[What the task asks]:
Look through the records below for the line with "no_char c s1" and the line with "Lemma equal_fold_spec a", then return those lines and all lines between, exactly.

[Provided data]:

(* ===== verification/GoStrings.v ===== *)
(** * The part of Go's [strings] package the program uses

    A Go string is a byte string: [string] of the Standard Library.  Case
    mapping and the white-space class are those of the ASCII range; on bytes
    above 127, where Go decodes UTF-8 first, [to_lower] is the identity. *)

From S2P Require Import Prelude.

(** ** Character classes *)

Definition char_code (c : ascii) : nat := nat_of_ascii c.
Definition between (lo hi : ascii) (c : ascii) : bool :=
  (char_code lo <=? char_code c)%nat && (char_code c <=? char_code hi)%nat.
Definition is_upper : ascii -> bool := between "A" "Z".
Definition is_lower : ascii -> bool := between "a" "z".
Definition is_digit : ascii -> bool := between "0" "9".
Definition is_letter (c : ascii) : bool := is_upper c || is_lower c.
(** \t \n \v \f \r and the space. *)
Definition is_space (c : ascii) : bool :=
  between "009" "013" c || Ascii.eqb c " ".

Definition lower_char (c : ascii) : ascii :=
  if is_upper c then ascii_of_nat (char_code c + 32) else c.

Definition CR : ascii := "013".
Definition LF : ascii := "010".

(** ** Case *)

Fixpoint to_lower (s : string) : string :=
  match s with
  | "" => ""
  | String c t => String (lower_char c) (to_lower t)
  end.

(** [strings.EqualFold] on ASCII. *)
Definition equal_fold (a b : string) : bool := String.eqb (to_lower a) (to_lower b).

(** ** Searching *)

Definition has_prefix (s p : string) : bool := String.prefix p s.

Fixpoint contains (s sub : string) : bool :=
  has_prefix s sub ||
  match s with
  | "" => false
  | String _ t => contains t sub
  end.

Fixpoint has_suffix (s suf : string) : bool :=
  String.eqb s suf ||
  match s with
  | "" => false
  | String _ t => has_suffix t suf
  end.

(** Does any of the [subs] occur in [s]? (the keyword-table loops) *)
Definition contains_any (s : string) (subs : list string) : bool :=
  existsb (contains s) subs.

Fixpoint forall_chars (p : ascii -> bool) (s : string) : bool :=
  match s with
  | "" => true
  | String c t => p c && forall_chars p t
  end.

Definition has_char (c : ascii) (s : string) : bool :=
  negb (forall_chars (fun d => negb (Ascii.eqb c d)) s).

Definition str_len (s : string) : Z := Z.of_nat (String.length s).

(** [strings.Cut]: around the first [c]. *)
Fixpoint cut (c : ascii) (s : string) : option (string * string) :=
  match s with
  | "" => None
  | String d t =>
      if Ascii.eqb c d then Some ("", t)
      else match cut c t with
           | Some (a, b) => Some (String d a, b)
           | None => None
           end
  end.

(** Around the last [c] ([strings.LastIndex] and the two slices). *)
Fixpoint cut_last (c : ascii) (s : string) : option (string * string) :=
  match s with
  | "" => None
  | String d t =>
      match cut_last c t with
      | Some (a, b) => Some (String d a, b)
      | None => if Ascii.eqb c d then Some ("", t) else None
      end
  end.

(** [strings.Split] with a one-byte separator. *)
Fixpoint split (c : ascii) (s : string) : list string :=
  match s with
  | "" => [""]
  | String d t =>
      if Ascii.eqb c d then "" :: split c t
      else match split c t with
           | [] => [String d ""]
           | w :: ws => String d w :: ws
           end
  end.

(** [strings.Join]. *)
Fixpoint join (sep : string) (ws : list string) : string :=
  match ws with
  | [] => ""
  | [w] => w
  | w :: rest => w +:+ sep +:+ join sep rest
  end.

(** ** Trimming and fields *)

Fixpoint trim_left (p : ascii -> bool) (s : string) : string :=
  match s with
  | "" => ""
  | String c t => if p c then trim_left p t else s
  end.

Fixpoint trim_right (p : ascii -> bool) (s : string) : string :=
  match s with
  | "" => ""
  | String c t =>
      match trim_right p t with
      | "" => if p c then "" else String c ""
      | t' => String c t'
      end
  end.

Definition trim_space (s : string) : string := trim_right is_space (trim_left is_space s).

(** [strings.Fields]; [cur] is the field being read, reversed order avoided by
    appending at its end. *)
Fixpoint fields_go (cur : string) (s : string) : list string :=
  match s with
  | "" => if String.eqb cur "" then [] else [cur]
  | String c t =>
      if is_space c
      then (if String.eqb cur "" then [] else [cur]) ++ fields_go "" t
      else fields_go (cur +:+ String c "") t
  end.
Definition fields (s : string) : list string := fields_go "" s.

(** ** Replacement

    [strings.ReplaceAll] for a non-empty [old]; [skip] counts the bytes of a
    match that are still to be dropped. *)
Fixpoint replace_go (old new : string) (skip : nat) (s : string) : string :=
  match s with
  | "" => ""
  | String c t =>
      match skip with
      | S k => replace_go old new k t
      | O => if has_prefix s old
             then new +:+ replace_go old new (String.length old - 1) t
             else String c (replace_go old new 0 t)
      end
  end.
Definition replace_all (s old new : string) : string := replace_go old new 0 s.

(** ** Slices *)

(** [s[:n]] and [s[n:]] (for [n] within the string). *)
Definition take_str (n : nat) (s : string) : string := String.substring 0 n s.
(** What [io.LimitReader(r, n)] lets through. *)
Definition limit_str (n : Z) (s : string) : string :=
  if str_len s <=? n then s else take_str (Z.to_nat n) s.
Fixpoint drop_str (n : nat) (s : string) : string :=
  match n, s with
  | O, _ => s
  | S _, "" => ""
  | S k, String _ t => drop_str k t
  end.

(** ** Hexadecimal ([encoding/hex]) *)

Definition hex_digit (n : nat) : ascii := ascii_of_nat (if (n <? 10)%nat then 48 + n else 87 + n).
Fixpoint hex_encode (s : string) : string :=
  match s with
  | "" => ""
  | String c t =>
      String (hex_digit (char_code c / 16)) (String (hex_digit (char_code c mod 16)) (hex_encode t))
  end.

Definition is_hex (c : ascii) : bool := is_digit c || between "a" "f" (lower_char c).
(** [hex.DecodeString] succeeds. *)
Definition hex_decodes (s : string) : bool := (str_len s mod 2 =? 0) && forall_chars is_hex s.

(** * Lemmas *)

Lemma app_nil_r_str (s : string) : (s +:+ "" = s)%string.
Proof. induction s as [|x s IH]; simpl; [done|]. by rewrite IH. Qed.

Lemma app_assoc_str (a b c : string) : (a +:+ b) +:+ c = a +:+ (b +:+ c).
Proof. induction a as [|x a IH]; simpl; [done|]. by rewrite IH. Qed.

Lemma app_inv_head_str (a b c : string) : a +:+ b = a +:+ c -> b = c.
Proof. induction a; simpl; intros; [done|]; simplify_eq; auto. Qed.

Lemma forall_chars_app p a b :
  forall_chars p (a +:+ b) = forall_chars p a && forall_chars p b.
Proof. induction a; simpl; [done|]. by rewrite IHa, andb_assoc. Qed.

Lemma forall_chars_impl (p q : ascii -> bool) s :
  (forall c, p c = true -> q c = true) -> forall_chars p s = true -> forall_chars q s = true.
Proof. induction s; simpl; intros; reflect_bools; [done|]. rewrite H, IHs; auto. Qed.

Definition no_char (c : ascii) (s : string) : bool := forall_chars (fun d => negb (Ascii.eqb c d)) s.

Lemma no_char_cons c d s : no_char c (String d s) = negb (Ascii.eqb c d) && no_char c s.
Proof. done. Qed.

Lemma no_char_app c a b : no_char c (a +:+ b) = no_char c a && no_char c b.
Proof. apply forall_chars_app. Qed.

Lemma length_app_str (a b : string) : String.length (a +:+ b) = (String.length a + String.length b)%nat.
Proof. induction a as [|x a IH]; simpl; [done|]. by rewrite IH. Qed.

(** A separator splits a string uniquely when the tail is free of it. *)
Lemma sep_inj (c : ascii) (s1 s2 t1 t2 : string) :
  no_char c t1 = true -> no_char c t2 = true ->
  s1 +:+ String c t1 = s2 +:+ String c t2 -> s1 = s2 /\ t1 = t2.
Proof.
  intros H1 H2. revert s2.
  induction s1 as [|d s1 IH]; intros [|d2 s2] Heq; simpl in *; simplify_eq; try done.
  - exfalso. unfold no_char in H1. rewrite forall_chars_app in H1. simpl in H1.
    rewrite Ascii.eqb_refl in H1. simpl in H1. reflect_bools. done.
  - exfalso. unfold no_char in H2. rewrite forall_chars_app in H2. simpl in H2.
    rewrite Ascii.eqb_refl in H2. simpl in H2. reflect_bools. done.
  - destruct (IH s2) as [-> ->]; done.
Qed.

Lemma sep_inj_l (c : ascii) (s1 s2 t1 t2 : string) :
  no_char c s1 = true -> no_char c s2 = true ->
  s1 +:+ String c t1 = s2 +:+ String c t2 -> s1 = s2 /\ t1 = t2.
Proof.
  intros H1 H2. revert s2 H2.
  induction s1 as [|d s1 IH]; intros [|d2 s2] H2 Heq; simpl in *; simplify_eq; try done;
    try (unfold no_char in *; simpl in *; by rewrite Ascii.eqb_refl in *).
  unfold no_char in *; simpl in *; reflect_bools.
  destruct (IH ltac:(done) s2) as [-> ->]; done.
Qed.

Lemma has_prefix_cons c d s p :
  has_prefix (String c s) (String d p) = Ascii.eqb d c && has_prefix s p.
Proof.
  unfold has_prefix. cbn [String.prefix]. destruct (ascii_dec d c) as [->|Hn].
  - by rewrite Ascii.eqb_refl.
  - by rewrite (proj2 (Ascii.eqb_neq d c) Hn).
Qed.

Lemma has_prefix_nil s : has_prefix s "" = true.
Proof. by destruct s. Qed.

Lemma has_prefix_spec s p : has_prefix s p = true <-> exists t, s = p +:+ t.
Proof.
  revert s. induction p as [|d p IH]; intros s.
  { rewrite has_prefix_nil. split; [by exists s|done]. }
  destruct s as [|c s]; [split; [done|by intros [t ?]]|].
  rewrite has_prefix_cons, andb_true_iff, Ascii.eqb_eq, IH. simpl. split.
  - intros (-> & t & ->). by exists t.
  - intros (t & [= -> ->]). eauto.
Qed.

Lemma lower_char_idemp c : lower_char (lower_char c) = lower_char c.
Proof. destruct c as [[] [] [] [] [] [] [] []]; reflexivity. Qed.

Lemma to_lower_idemp s : to_lower (to_lower s) = to_lower s.
Proof. induction s; simpl; [done|]. by rewrite lower_char_idemp, IHs. Qed.

Lemma to_lower_app a b : to_lower (a +:+ b) = to_lower a +:+ to_lower b.
Proof. induction a as [|x a IH]; simpl; [done|]. by rewrite IH. Qed.

Lemma to_lower_length s : String.length (to_lower s) = String.length s.
Proof. induction s as [|x s IH]; simpl; [done|]. by rewrite IH. Qed.

Lemma equal_fold_refl s : equal_fold s s = true.
Proof. apply String.eqb_refl. Qed.

Lemma equal_fold_spec a b : equal_fold a b = true <-> to_lower a = to_lower b.
Proof. apply String.eqb_eq. Qed.

Lemma equal_fold_to_lower s : equal_fold (to_lower s) s = true.
Proof. apply equal_fold_spec, to_lower_idemp. Qed.

(** ** Numbers ([strconv]) *)

Fixpoint decimal (acc : Z) (s : string) : option Z :=
  match s with
  | "" => Some acc
  | String c t => if is_digit c then decimal (10 * acc + Z.of_nat (char_code c - 48)) t else None
  end.

(** [strconv.Atoi]: the value, clamped to 64 bits, and whether there was no
    error; without digits the value is zero. *)
Definition atoi (s : string) : Z * bool :=
  let '(neg, digits) := match s with
                        | String "-" t => (true, t)
                        | String "+" t => (false, t)
                        | _ => (false, s)
                        end in
  match digits with
  | "" => (0, false)
  | _ =>
      match decimal 0 digits with
      | None => (0, false)
      | Some n =>
          let n := if neg then - n else n in
          if n <? -2 ^ 63 then (-2 ^ 63, false) else if 2 ^ 63 - 1 <? n then (2 ^ 63 - 1, false) else (n, true)
      end
  end.

(** Decimal numbers contain only digits and a sign. *)
Definition digit_or_sign (c : ascii) : bool := is_digit c || Ascii.eqb c "-".

Lemma pretty_N_char_digit n : is_digit (pretty_N_char n) = true.
Proof. unfold pretty_N_char. by repeat case_match. Qed.

Lemma pretty_N_go_chars p n s :
  (forall m, p (pretty_N_char m) = true) -> forall_chars p s = true ->
  forall_chars p (pretty_N_go n s) = true.
Proof.
  intros Hp. revert s. induction (N.lt_wf_0 n) as [n _ IH]; intros s Hs.
  destruct (decide (n = 0)%N) as [->|Hn]; [by rewrite pretty_N_go_0|].
  rewrite pretty_N_go_step by lia. apply IH; [apply N.div_lt; lia|].
  simpl. by rewrite Hp, Hs.
Qed.

Lemma pretty_N_digits (n : N) : forall_chars is_digit (pretty n) = true.
Proof.
  unfold pretty, pretty_N. case_decide; [done|].
  apply pretty_N_go_chars; [apply pretty_N_char_digit|done].
Qed.

Lemma pretty_Z_chars (z : Z) : forall_chars digit_or_sign (pretty z) = true.
Proof.
  assert (forall n : N, forall_chars digit_or_sign (pretty n) = true) as HN.
  { intros n. eapply forall_chars_impl, pretty_N_digits.
    intros c Hc. unfold digit_or_sign. by rewrite Hc. }
  destruct z; [done| |]; unfold pretty, pretty_Z; [apply HN|].
  simpl. apply HN.
Qed.

Lemma pretty_Z_no_colon (z : Z) : no_char ":" (pretty z) = true.
Proof.
  eapply forall_chars_impl, pretty_Z_chars.
  intros c Hc. destruct (Ascii.eqb_spec ":" c) as [<-|]; done.
Qed.

(** Nothing to trim. *)
Definition free_of (p : ascii -> bool) (s : string) : bool := forall_chars (fun c => negb (p c)) s.

Lemma trim_left_free p s : free_of p s = true -> trim_left p s = s.
Proof. destruct s as [|c s]; [done|]. unfold free_of. simpl. intros H. reflect_bools. by rewrite H. Qed.

Lemma trim_right_free p s : free_of p s = true -> trim_right p s = s.
Proof.
  induction s as [|c s IH]; [done|]. unfold free_of. simpl. intros H. reflect_bools.
  rewrite IH by done. destruct s; [by rewrite H|done].
Qed.

Lemma trim_space_free s : free_of is_space s = true -> trim_space s = s.
Proof. intros H. unfold trim_space. by rewrite trim_left_free, trim_right_free. Qed.

Lemma hex_not_space c : is_hex (lower_char c) = true -> is_space c = false.
Proof. destruct c as [[] [] [] [] [] [] [] []]; vm_compute; done. Qed.

(** A hexadecimal text, whatever its case, has no blanks. *)
Lemma hex_trim v : hex_decodes (to_lower v) = true -> trim_space v = v.
Proof.
  unfold hex_decodes. intros [_ Hh]%andb_true_iff. apply trim_space_free. unfold free_of.
  induction v as [|c v IH]; [done|]. simpl in *. reflect_bools. by rewrite hex_not_space, IH.
Qed.

Lemma hex_lower c : is_hex c = true -> is_hex (lower_char c) = true.
Proof. destruct c as [[] [] [] [] [] [] [] []]; vm_compute; done. Qed.

Lemma hex_decodes_lower v : hex_decodes v = true -> hex_decodes (to_lower v) = true.
Proof.
  unfold hex_decodes, str_len. rewrite to_lower_length. intros [-> Hh]%andb_true_iff. simpl.
  induction v as [|c v IH]; [done|]. simpl in *. reflect_bools. by rewrite hex_lower, IH.
Qed.

#[export] Hint Resolve equal_fold_refl equal_fold_to_lower pretty_Z_no_colon : email.
#[export] Hint Rewrite app_nil_r_str app_assoc_str to_lower_idemp : email.

Lemma cut_last_app c a b : no_char c b = true -> cut_last c (a +:+ String c b) = Some (a, b).
Proof.
  intros Hb. assert (cut_last c b = None) as Hn.
  { induction b as [|d b IH]; [done|]. unfold no_char in Hb. simpl in Hb. reflect_bools.
    simpl. rewrite IH by done. by rewrite H. }
  induction a as [|d a IH]; simpl; [by rewrite Hn, Ascii.eqb_refl|by rewrite IH].
Qed.

Lemma cut_app c a b : no_char c a = true -> cut c (a +:+ String c b) = Some (a, b).
Proof.
  induction a as [|d a IH]; intros Ha; simpl; [by rewrite Ascii.eqb_refl|].
  unfold no_char in Ha. simpl in Ha. reflect_bools. by rewrite H, IH.
Qed.

Lemma split_app_sep c w rest :
  no_char c w = true -> split c (w +:+ String c rest) = w :: split c rest.
Proof.
  induction w as [|d w IH]; simpl; [by rewrite Ascii.eqb_refl|].
  rewrite no_char_cons. intros H; reflect_bools.
  destruct (Ascii.eqb c d); [done|]. by rewrite IH.
Qed.

Lemma split_single c w : no_char c w = true -> split c w = [w].
Proof.
  induction w as [|d w IH]; simpl; [done|].
  rewrite no_char_cons. intros H; reflect_bools.
  destruct (Ascii.eqb c d); [done|]. by rewrite IH.
Qed.

Lemma join_cons sep w ws : ws <> [] -> join sep (w :: ws) = w +:+ sep +:+ join sep ws.
Proof. by destruct ws. Qed.

Lemma split_join c ws :
  ws <> [] -> Forall (fun w => no_char c w = true) ws -> split c (join (String c "") ws) = ws.
Proof.
  intros Hne Hf. induction Hf as [|w ws Hw Hf IH]; [done|].
  destruct ws as [|w' ws]; [by apply split_single|].
  rewrite join_cons by done. change (String c "" +:+ ?x) with (String c x).
  by rewrite split_app_sep, IH.
Qed.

[Solution for this exercise]:
  no_char c s1 = true -> no_char c s2 = true ->
  s1 +:+ String c t1 = s2 +:+ String c t2 -> s1 = s2 /\ t1 = t2.
Proof.
  intros H1 H2. revert s2 H2.
  induction s1 as [|d s1 IH]; intros [|d2 s2] H2 Heq; simpl in *; simplify_eq; try done;
    try (unfold no_char in *; simpl in *; by rewrite Ascii.eqb_refl in *).
  unfold no_char in *; simpl in *; reflect_bools.
  destruct (IH ltac:(done) s2) as [-> ->]; done.
Qed.

Lemma has_prefix_cons c d s p :
  has_prefix (String c s) (String d p) = Ascii.eqb d c && has_prefix s p.
Proof.
  unfold has_prefix. cbn [String.prefix]. destruct (ascii_dec d c) as [->|Hn].
  - by rewrite Ascii.eqb_refl.
  - by rewrite (proj2 (Ascii.eqb_neq d c) Hn).
Qed.

Lemma has_prefix_nil s : has_prefix s "" = true.
Proof. by destruct s. Qed.

Lemma has_prefix_spec s p : has_prefix s p = true <-> exists t, s = p +:+ t.
Proof.
  revert s. induction p as [|d p IH]; intros s.
  { rewrite has_prefix_nil. split; [by exists s|done]. }
  destruct s as [|c s]; [split; [done|by intros [t ?]]|].
  rewrite has_prefix_cons, andb_true_iff, Ascii.eqb_eq, IH. simpl. split.
  - intros (-> & t & ->). by exists t.
  - intros (t & [= -> ->]). eauto.
Qed.

Lemma lower_char_idemp c : lower_char (lower_char c) = lower_char c.
Proof. destruct c as [[] [] [] [] [] [] [] []]; reflexivity. Qed.

Lemma to_lower_idemp s : to_lower (to_lower s) = to_lower s.
Proof. induction s; simpl; [done|]. by rewrite lower_char_idemp, IHs. Qed.

Lemma to_lower_app a b : to_lower (a +:+ b) = to_lower a +:+ to_lower b.
Proof. induction a as [|x a IH]; simpl; [done|]. by rewrite IH. Qed.

Lemma to_lower_length s : String.length (to_lower s) = String.length s.
Proof. induction s as [|x s IH]; simpl; [done|]. by rewrite IH. Qed.

Lemma equal_fold_refl s : equal_fold s s = true.
Proof. apply String.eqb_refl. Qed.

Lemma equal_fold_spec a b : equal_fold a b = true <-> to_lower a = to_lower b.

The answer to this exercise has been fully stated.